■ What is being asked
From the data below, retype exactly the lines starting with the one that contains "Lemma content_update A" and ending with the one that contains "(forall n, is_Some (a_dirty A' !! n) ->", both included.

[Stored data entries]
Lemma freerange_loop_ok vend n : forall p l s fuel,
  kinv s l -> (n < fuel)%nat -> (forall a, a ∈ pages_from p n -> page_ok a /\ a ∉ l) ->
  0 <= p -> p + PGSIZE * Z.of_nat n <= vend < p + PGSIZE * Z.of_nat n + PGSIZE ->
  vend + PGSIZE < 4294967296 ->
  exists s', freerange_loop p vend fuel s = Done tt s' /\
    kinv s' (reverse (pages_from p n) ++ l) /\
    (forall x, ~ p <= x < p + PGSIZE * Z.of_nat n -> k_mem s' x = k_mem s x).
Proof.
  induction n as [|n IH]; intros p l s [|fuel] Hk Hf Hp H0 Hv Hw; try lia;
    unfold PGSIZE in *; simpl freerange_loop; rewrite u32_small by (unfold PGSIZE; lia).
  - rewrite (proj2 (Z.leb_gt _ _)) by (unfold PGSIZE; lia). by exists s.
  - rewrite (proj2 (Z.leb_le _ _)) by (unfold PGSIZE; lia).
    rewrite pages_from_S in *. destruct (Hp p ltac:(set_solver)) as [Hpp Hpl].
    destruct (kfree_ok s l p Hk Hpp Hpl) as (s1 & E1 & Hk1 & Hx1).
    rewrite (bind_Done _ _ _ _ _ E1).
    destruct (IH (p + 4096) (p :: l) s1 fuel) as (s' & E' & Hk' & Hx'); try (unfold PGSIZE; lia); try done.
    + intros a Ha. destruct (Hp a ltac:(set_solver)) as [Ha1 Ha2]. split; [done|].
      apply elem_of_pages_from in Ha as (i & _ & ->). rewrite elem_of_cons. unfold PGSIZE.
      intros [|]; [lia|done].
    + exists s'. split; [done|]. rewrite reverse_cons, <- app_assoc. split; [done|].
      intros x Hx. rewrite Hx' by (unfold PGSIZE; lia). apply Hx1. unfold in_page, PGSIZE. lia.
Qed.

(** The first page and the number of pages of the range [vstart, vend). *)
Definition range_pages (vstart vend : Z) : list Z :=
  pages_from (PGROUNDUP vstart) (Z.to_nat ((vend - PGROUNDUP vstart) / PGSIZE)).

Lemma freerange_ok vstart vend l s : kinv s l ->
  0 <= PGROUNDUP vstart <= vend -> vend + PGSIZE < 4294967296 ->
  (forall a, a ∈ range_pages vstart vend -> page_ok a /\ a ∉ l) ->
  exists s', freerange vstart vend s = Done tt s' /\
    kinv s' (reverse (range_pages vstart vend) ++ l) /\
    (forall x, ~ PGROUNDUP vstart <= x < vend -> k_mem s' x = k_mem s x).
Proof.
  intros Hk Hr Hw Hp.
  destruct (freerange_loop_ok vend (Z.to_nat ((vend - PGROUNDUP vstart) / PGSIZE)) (PGROUNDUP vstart) l s
    (S (Z.to_nat (vend / PGSIZE)))) as (s' & E & Hk' & Hx); try done; try (unfold PGSIZE in *; zlia).
  exists s'. split; [exact E|]. split; [done|]. intros x Hn. apply Hx. unfold PGSIZE in *. zlia.
Qed.
End Kalloc.

(** After [kinit1] the free list holds exactly the whole pages of the range it
    was given, highest address first. *)
Theorem kinit1_pool me callers kend vstart vend s :
  cpu_ok (k_cpu s) -> bytes_ok (k_mem s) -> kmem_freelist s = 0 ->
  kend <= PGROUNDUP vstart -> KERNBASE <= PGROUNDUP vstart <= vend ->
  vend <= KERNBASE + PHYSTOP ->
  exists s', kinit1 me callers kend vstart vend s = Done tt s' /\
    kinv kend s' (reverse (range_pages vstart vend)) /\
    (forall x, ~ PGROUNDUP vstart <= x < vend -> k_mem s' x = k_mem s x) /\
    forall a, a ∈ range_pages vstart vend <->
      (a mod PGSIZE = 0 /\ PGROUNDUP vstart <= a /\ a + PGSIZE <= vend).
Proof.
  intros Hc Hb Hf Hk Hs Hv.
  assert (0 <= PGROUNDUP vstart /\ PGROUNDUP vstart mod PGSIZE = 0) as [Hs0 Hs1].
  { unfold KERNBASE in *. split; [lia|]. rewrite PGROUNDUP_eq. unfold PGSIZE. zlia. }
  assert (forall a, a ∈ range_pages vstart vend <->
    (a mod PGSIZE = 0 /\ PGROUNDUP vstart <= a /\ a + PGSIZE <= vend)) as Hmem.
  { intros a. unfold range_pages. rewrite elem_of_pages_from. unfold PGSIZE in *. split.
    - intros (i & Hi & ->). zlia.
    - intros (H1 & H2 & H3). exists (Z.to_nat ((a - PGROUNDUP vstart) / 4096)). zlia. }
  set (s1 := KState (k_cpu s) (k_mem s) (initlock "kmem" (kmem_lock s)) 0 (kmem_freelist s)).
  destruct (freerange_ok me callers kend vstart vend [] s1) as (s' & E & Hk' & Hx).
  - split; [by split|done|done|constructor].
  - unfold KERNBASE in *. lia.
  - unfold KERNBASE, PHYSTOP, PGSIZE in *. lia.
  - intros a (H1 & H2 & H3)%Hmem. split; [|apply not_elem_of_nil].
    unfold page_ok, KERNBASE, PHYSTOP, PGSIZE in *. lia.
  - exists s'. rewrite app_nil_r in Hk'. split; [|by split]. unfold kinit1.
    do 2 (erewrite bind_Done; [|reflexivity]). exact E.
Qed.
(** A buffer nobody holds is either still empty or holds what readers see. *)
Definition free_ok A b : Prop :=
  b_refcnt b = 0 /\ unlocked (b_lock b) /\
  ((b_dev b = 0 /\ is_dirty b = false) \/
   (b_dev b = 1 /\ in_disk (a_disk A) (b_blockno b) /\
    b_data b = view A (b_blockno b) /\ is_valid b = true /\
    is_dirty b = bool_decide (is_Some (a_dirty A !! b_blockno b)))).

Definition buf_ok A H (i : nat) b : Prop :=
  length (b_data b) = Z.to_nat BSIZE /\
  match H !! i with
  | Some (n, x) => held_ok A b n x
  | None => free_ok A b
  end.

Record content A H (bs : list buf) : Prop := Content {
  c_len : length bs = S NBUF;
  c_ok i b : (i < NBUF)%nat -> bs !! i = Some b -> buf_ok A H i b;
  c_inj i j b b' : (i < NBUF)%nat -> (j < NBUF)%nat -> bs !! i = Some b -> bs !! j = Some b' ->
    b_dev b = 1 -> b_dev b' = 1 -> b_blockno b = b_blockno b' -> i = j;
  c_held i : is_Some (H !! i) -> (i < NBUF)%nat;
  c_pinned n : is_Some (a_dirty A !! n) ->
    exists i b, (i < NBUF)%nat /\ bs !! i = Some b /\ b_dev b = 1 /\ b_blockno b = n }.

(** The ring lists every buffer once. *)
Definition lru s (l : list nat) : Prop :=
  ring (b_next_of s) (b_prev_of s) HEAD l /\ l ≡ₚ seq 0 NBUF.

Record rep A H s : Prop := Rep {
  r_disk : bs_disk s = a_disk A;
  r_hist : bs_hist s = a_hist A;
  r_blocks : Forall (fun x => length x = Z.to_nat BSIZE) (a_disk A);
  r_content : content A H (bs_buf s);
  r_lru : exists l, lru s l }.

(** ** Updating one buffer *)

Lemma getb_lookup s i b : bs_buf s !! i = Some b -> getb s i = b.
Proof. intros E. unfold getb. by rewrite E. Qed.

Lemma updb_updb i f g s : updb i f (updb i g s) = updb i (fun b => f (g b)) s.
Proof. unfold updb. simpl. by rewrite list_alter_alter_eq. Qed.

Lemma getb_updb i f s b : bs_buf s !! i = Some b -> getb (updb i f s) i = f b.
Proof. intros E. unfold getb, updb. simpl. by rewrite list_lookup_alter_eq, E. Qed.

Lemma getb_updb_ne i j f s : i <> j -> getb (updb i f s) j = getb s j.
Proof. intros E. unfold getb, updb. simpl. by rewrite list_lookup_alter_ne. Qed.

Lemma updb_lookup i f s b : bs_buf s !! i = Some b -> bs_buf (updb i f s) !! i = Some (f b).
Proof. intros E. unfold updb. simpl. by rewrite list_lookup_alter_eq, E. Qed.

(** An update that leaves the links alone leaves the ring alone. *)
Lemma lru_updb s l i f :
  lru s l -> (forall b, b_next (f b) = b_next b /\ b_prev (f b) = b_prev b) ->
  lru (updb i f s) l.
Proof.
  intros [[Hnd Hl] Hp] Hf. split; [split; [done|] | done].
  assert (E : forall j, b_next_of (updb i f s) j = b_next_of s j /\
                        b_prev_of (updb i f s) j = b_prev_of s j).
  { intros j. unfold b_next_of, b_prev_of. destruct (decide (i = j)) as [<-|Hne].
    - destruct (bs_buf s !! i) as [b|] eqn:E.
      + rewrite (getb_updb _ _ _ _ E), (getb_lookup _ _ _ E). apply Hf.
      + unfold getb, updb. simpl. by rewrite list_lookup_alter_eq, E.
    - by rewrite getb_updb_ne. }
  eapply links_frame; [done|..]; intros; apply E.
Qed.

Lemma content_update A H A' H' bs i b b' :
  content A H bs -> bs !! i = Some b -> (i < NBUF)%nat ->
  buf_ok A' H' i b' ->
  (forall j x, j <> i -> (j < NBUF)%nat -> bs !! j = Some x ->
     buf_ok A H j x -> buf_ok A' H' j x) ->
  (forall j x, j <> i -> (j < NBUF)%nat -> bs !! j = Some x ->
     b_dev x = 1 -> b_blockno x = b_blockno b' -> False) ->
  (forall j, is_Some (H' !! j) -> j = i \/ is_Some (H !! j)) ->
  (forall n, is_Some (a_dirty A' !! n) ->
     b_dev b' = 1 /\ (b_blockno b' = n \/
       (is_Some (a_dirty A !! n) /\ (b_dev b = 1 -> b_blockno b <> n)))) ->
  content A' H' (<[i := b']> bs).
Proof.
  intros C Hb Hi Hok Hfr Hinj Hh Hp.
  assert (Hlt : (i < length bs)%nat) by (rewrite (c_len _ _ _ C); lia).
  assert (L : forall j x, <[i := b']> bs !! j = Some x ->
            (j = i /\ x = b') \/ (j <> i /\ bs !! j = Some x)).
  { intros j x Hx. destruct (decide (j = i)) as [->|Hne].
    - rewrite list_lookup_insert_eq in Hx by done. left. naive_solver.
    - rewrite list_lookup_insert_ne in Hx by done. by right. }
  split.
  - by rewrite length_insert, (c_len _ _ _ C).
  - intros j x Hj [[-> ->]|[Hne Hx]]%L; [done|]. apply Hfr; [done..|]. by apply (c_ok _ _ _ C).
  - intros j k x y Hj Hk [[-> ->]|[Hne Hx]]%L [[-> ->]|[Hne' Hy]]%L Dx Dy En.
    + done.
    + destruct (Hinj k y); auto.
    + destruct (Hinj j x); auto.
    + by apply (c_inj _ _ _ C j k x y).
  - intros j [->|Hj]%Hh; [done|]. by apply (c_held _ _ _ C).
  - intros n Hn. destruct (Hp n Hn) as [D [E|[Hn' Hne]]].
    + exists i, b'. rewrite list_lookup_insert_eq by done. done.
    + destruct (c_pinned _ _ _ C n Hn') as (j & x & Hj & Hx & Dx & Ex).
      exists j, x. split; [done|]. split; [|done].
      rewrite list_lookup_insert_ne; [done|]. intros <-. simplify_eq. by destruct Hne.
Qed.
(** Writing the header is the commit point. *)
Lemma committed_header D x :
  before t D -> length x = Z.to_nat BSIZE ->
  (forall i, Z.of_nat i < t_n t -> blk D (t_start t + Z.of_nat i + 1) = t_new t (t_bl t i)) ->
  committed t (put_blk (t_start t) (enc (t_n t) (t_bl t) x) D).
Proof using T.
  intros (Hs & Hh & Hm) Hx Hlog. pose proof (logged_at) as Hla. destruct T as [Ts Tn _ _].
  destruct (enc_spec (t_n t) (t_bl t) x) as (E1 & E2 & E3); [lia|done| |].
  { intros i Hi. destruct (Hla i Hi) as [? _]. lia. }
  split; [by apply sized_put|].
  rewrite blk_put_eq by (apply (sized_in D); [done|lia]).
  split; [done|]. split.
  - intros i Hi. split; [by apply E3|]. rewrite blk_put_ne by lia. by apply Hlog.
  - intros m Hom _. rewrite blk_put_ne; [by apply Hm|lia|destruct Hom; lia|].
    intros <-. apply Hom. unfold in_log. lia.
Qed.

(** Installing a logged block keeps the transaction committed. *)
Lemma committed_install D i x :
  committed t D -> Z.of_nat i < t_n t -> length x = Z.to_nat BSIZE ->
  committed t (put_blk (t_bl t i) x D).
Proof using T.
  intros (Hs & Hh & Hl & Hm) Hi Hx. destruct (logged_at i Hi) as [Hr Hnl].
  destruct T as [Ts Tn _ _]. unfold in_log in Hnl.
  split; [by apply sized_put|]. rewrite blk_put_ne by lia. split; [done|]. split.
  - intros j Hj. rewrite (blk_put_ne D _ (_ + _ + _)) by lia. by apply Hl.
  - intros m Hom Hnm. rewrite blk_put_ne; [by apply Hm|lia|destruct Hom; lia|].
    intros <-. apply Hnm. by exists i.
Qed.

(** Erasing the header after all blocks are in place. *)
Lemma installed_header D bl x :
  committed t D -> (forall i, Z.of_nat i < t_n t -> blk D (t_bl t i) = t_new t (t_bl t i)) ->
  length x = Z.to_nat BSIZE -> installed t (put_blk (t_start t) (enc 0 bl x) D).
Proof using T.
  intros (Hs & Hh & Hl & Hm) Hall Hx.
  destruct (enc_spec 0 bl x) as (E1 & E2 & _); [done|done|lia|].
  split; [by apply sized_put|]. pose proof (tk_start t T). pose proof (tk_n t T).
  rewrite blk_put_eq by (apply (sized_in D); [done|lia]). split; [done|].
  intros m Hom. rewrite blk_put_ne; [|lia|destruct Hom; lia|].
  - destruct (decide (Exists (fun i => t_bl t i = m) (seq 0 (Z.to_nat (t_n t))))) as [E|E].
    + apply Exists_exists in E as (i & Hi%elem_of_seq & <-). apply Hall. lia.
    + assert (Hnl : ~ logged t m).
      { intros (i & Hi & <-). apply E, Exists_exists. exists i. split; [|done].
        apply elem_of_seq. lia. }
      rewrite (tk_new t T) by done. by apply Hm.
  - intros <-. apply Hom. unfold in_log. lia.
Qed.

(** Clearing a header that is already clear. *)
Lemma clear_header D bl x P :
  sized t D -> hdr_n (blk D (t_start t)) = 0 -> length x = Z.to_nat BSIZE ->
  (forall m, home t m -> blk D m = P m) ->
  let D' := put_blk (t_start t) (enc 0 bl x) D in
  sized t D' /\ hdr_n (blk D' (t_start t)) = 0 /\ forall m, home t m -> blk D' m = P m.
Proof using T.
  intros Hs Hh Hx Hm. destruct (enc_spec 0 bl x) as (E1 & E2 & _); [done|done|lia|].
  pose proof (tk_start t T). pose proof (tk_n t T).
  split; [by apply sized_put|]. rewrite blk_put_eq by (apply (sized_in D); [done|lia]).
  split; [done|]. intros m Hom. rewrite blk_put_ne; [by apply Hm|lia|destruct Hom; lia|].
  intros <-. apply Hom. unfold in_log. lia.
Qed.
End Disks.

■ Final answer
Lemma content_update A H A' H' bs i b b' :
  content A H bs -> bs !! i = Some b -> (i < NBUF)%nat ->
  buf_ok A' H' i b' ->
  (forall j x, j <> i -> (j < NBUF)%nat -> bs !! j = Some x ->
     buf_ok A H j x -> buf_ok A' H' j x) ->
  (forall j x, j <> i -> (j < NBUF)%nat -> bs !! j = Some x ->
     b_dev x = 1 -> b_blockno x = b_blockno b' -> False) ->
  (forall j, is_Some (H' !! j) -> j = i \/ is_Some (H !! j)) ->
  (forall n, is_Some (a_dirty A' !! n) ->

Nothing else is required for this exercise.